_DESCRIPTION OF THE TASK_
Which lines run from the line with "set (d1 := grown h d)." through the line with "destruct Hsz as (_ & _ & _ & -> & _)." in the entries below? Print them exactly, both ends included, and nothing more.

_DATA FOR THIS EXERCISE_

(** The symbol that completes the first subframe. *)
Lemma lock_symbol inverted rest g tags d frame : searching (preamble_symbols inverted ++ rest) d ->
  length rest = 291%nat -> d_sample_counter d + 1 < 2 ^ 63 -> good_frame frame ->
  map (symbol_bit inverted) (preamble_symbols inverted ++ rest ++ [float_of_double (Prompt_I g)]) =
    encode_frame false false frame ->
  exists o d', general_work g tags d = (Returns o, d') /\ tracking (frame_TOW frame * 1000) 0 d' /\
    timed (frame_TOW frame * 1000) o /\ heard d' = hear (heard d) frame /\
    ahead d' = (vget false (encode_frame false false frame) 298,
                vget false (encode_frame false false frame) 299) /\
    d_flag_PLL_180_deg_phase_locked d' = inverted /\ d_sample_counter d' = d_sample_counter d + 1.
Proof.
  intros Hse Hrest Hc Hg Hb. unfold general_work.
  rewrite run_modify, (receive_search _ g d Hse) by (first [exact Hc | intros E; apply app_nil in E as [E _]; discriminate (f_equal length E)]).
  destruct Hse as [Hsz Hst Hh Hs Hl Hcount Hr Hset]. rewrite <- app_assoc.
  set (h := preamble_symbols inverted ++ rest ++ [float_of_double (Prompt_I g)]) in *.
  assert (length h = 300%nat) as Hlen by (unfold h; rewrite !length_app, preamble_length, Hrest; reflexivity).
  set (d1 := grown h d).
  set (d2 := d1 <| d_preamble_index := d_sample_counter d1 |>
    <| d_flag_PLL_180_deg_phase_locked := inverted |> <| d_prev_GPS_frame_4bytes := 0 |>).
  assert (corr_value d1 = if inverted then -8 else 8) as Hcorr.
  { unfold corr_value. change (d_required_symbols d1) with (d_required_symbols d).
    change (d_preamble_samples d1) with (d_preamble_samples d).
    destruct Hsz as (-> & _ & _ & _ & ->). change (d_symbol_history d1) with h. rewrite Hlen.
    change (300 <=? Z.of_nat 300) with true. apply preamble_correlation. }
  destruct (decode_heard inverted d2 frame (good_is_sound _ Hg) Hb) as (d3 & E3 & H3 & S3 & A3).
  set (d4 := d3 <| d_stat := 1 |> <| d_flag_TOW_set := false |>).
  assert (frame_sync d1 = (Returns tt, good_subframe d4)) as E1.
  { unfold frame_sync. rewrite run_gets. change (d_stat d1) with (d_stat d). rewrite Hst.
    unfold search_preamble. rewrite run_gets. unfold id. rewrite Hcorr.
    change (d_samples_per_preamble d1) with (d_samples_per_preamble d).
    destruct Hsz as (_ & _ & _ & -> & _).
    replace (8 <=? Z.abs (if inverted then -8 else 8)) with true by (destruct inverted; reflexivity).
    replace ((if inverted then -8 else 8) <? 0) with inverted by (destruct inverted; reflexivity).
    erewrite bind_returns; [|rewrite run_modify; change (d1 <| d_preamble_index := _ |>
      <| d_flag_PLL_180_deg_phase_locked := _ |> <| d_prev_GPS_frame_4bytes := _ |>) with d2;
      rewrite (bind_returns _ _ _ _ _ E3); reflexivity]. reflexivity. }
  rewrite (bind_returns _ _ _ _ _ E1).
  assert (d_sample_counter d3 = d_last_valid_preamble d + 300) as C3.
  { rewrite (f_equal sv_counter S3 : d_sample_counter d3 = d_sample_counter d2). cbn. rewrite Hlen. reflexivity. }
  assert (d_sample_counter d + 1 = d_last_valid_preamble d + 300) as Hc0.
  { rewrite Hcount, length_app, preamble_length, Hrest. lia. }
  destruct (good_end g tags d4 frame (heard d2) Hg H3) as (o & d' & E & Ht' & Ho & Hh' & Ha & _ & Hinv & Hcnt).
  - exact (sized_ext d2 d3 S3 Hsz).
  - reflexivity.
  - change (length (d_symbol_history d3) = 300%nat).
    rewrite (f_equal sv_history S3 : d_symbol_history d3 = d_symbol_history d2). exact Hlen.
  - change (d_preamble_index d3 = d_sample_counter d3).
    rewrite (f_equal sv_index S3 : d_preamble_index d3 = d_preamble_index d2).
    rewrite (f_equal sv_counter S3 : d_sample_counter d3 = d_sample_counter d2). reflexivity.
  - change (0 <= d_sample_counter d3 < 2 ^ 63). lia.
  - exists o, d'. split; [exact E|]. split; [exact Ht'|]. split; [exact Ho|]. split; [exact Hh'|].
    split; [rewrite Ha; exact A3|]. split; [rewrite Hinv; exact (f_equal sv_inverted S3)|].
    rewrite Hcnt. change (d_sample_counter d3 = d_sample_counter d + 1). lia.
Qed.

...

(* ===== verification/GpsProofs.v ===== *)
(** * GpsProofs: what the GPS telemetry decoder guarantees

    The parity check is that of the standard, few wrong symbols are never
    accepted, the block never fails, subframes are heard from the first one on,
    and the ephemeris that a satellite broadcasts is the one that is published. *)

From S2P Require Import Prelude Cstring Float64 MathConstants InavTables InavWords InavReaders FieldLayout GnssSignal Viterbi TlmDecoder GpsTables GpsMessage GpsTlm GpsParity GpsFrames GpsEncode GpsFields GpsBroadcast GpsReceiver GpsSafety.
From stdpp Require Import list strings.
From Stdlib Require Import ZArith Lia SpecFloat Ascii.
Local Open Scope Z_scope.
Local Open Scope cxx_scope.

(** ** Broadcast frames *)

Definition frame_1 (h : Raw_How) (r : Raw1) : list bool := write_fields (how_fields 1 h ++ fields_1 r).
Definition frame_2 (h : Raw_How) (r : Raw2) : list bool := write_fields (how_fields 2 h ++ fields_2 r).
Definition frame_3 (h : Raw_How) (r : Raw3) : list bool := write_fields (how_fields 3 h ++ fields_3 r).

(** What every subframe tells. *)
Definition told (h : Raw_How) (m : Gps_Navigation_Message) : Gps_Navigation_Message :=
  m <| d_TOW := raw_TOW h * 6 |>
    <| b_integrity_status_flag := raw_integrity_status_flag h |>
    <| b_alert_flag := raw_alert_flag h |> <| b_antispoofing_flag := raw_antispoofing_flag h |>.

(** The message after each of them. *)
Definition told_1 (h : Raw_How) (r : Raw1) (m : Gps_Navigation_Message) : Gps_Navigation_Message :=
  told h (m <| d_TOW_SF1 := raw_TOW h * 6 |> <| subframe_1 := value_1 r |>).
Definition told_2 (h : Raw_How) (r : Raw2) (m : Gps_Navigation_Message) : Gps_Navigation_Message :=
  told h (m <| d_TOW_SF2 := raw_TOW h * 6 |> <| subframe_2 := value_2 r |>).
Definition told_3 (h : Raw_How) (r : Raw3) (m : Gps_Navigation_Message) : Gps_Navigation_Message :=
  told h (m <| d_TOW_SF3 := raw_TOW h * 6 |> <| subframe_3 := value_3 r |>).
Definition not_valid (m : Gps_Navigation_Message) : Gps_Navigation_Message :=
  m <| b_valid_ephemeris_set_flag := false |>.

_EXERCISE ANSWER_
  set (d1 := grown h d).
  set (d2 := d1 <| d_preamble_index := d_sample_counter d1 |>
    <| d_flag_PLL_180_deg_phase_locked := inverted |> <| d_prev_GPS_frame_4bytes := 0 |>).
  assert (corr_value d1 = if inverted then -8 else 8) as Hcorr.
  { unfold corr_value. change (d_required_symbols d1) with (d_required_symbols d).
    change (d_preamble_samples d1) with (d_preamble_samples d).
    destruct Hsz as (-> & _ & _ & _ & ->). change (d_symbol_history d1) with h. rewrite Hlen.
    change (300 <=? Z.of_nat 300) with true. apply preamble_correlation. }
  destruct (decode_heard inverted d2 frame (good_is_sound _ Hg) Hb) as (d3 & E3 & H3 & S3 & A3).
  set (d4 := d3 <| d_stat := 1 |> <| d_flag_TOW_set := false |>).
  assert (frame_sync d1 = (Returns tt, good_subframe d4)) as E1.
  { unfold frame_sync. rewrite run_gets. change (d_stat d1) with (d_stat d). rewrite Hst.
    unfold search_preamble. rewrite run_gets. unfold id. rewrite Hcorr.
    change (d_samples_per_preamble d1) with (d_samples_per_preamble d).
    destruct Hsz as (_ & _ & _ & -> & _).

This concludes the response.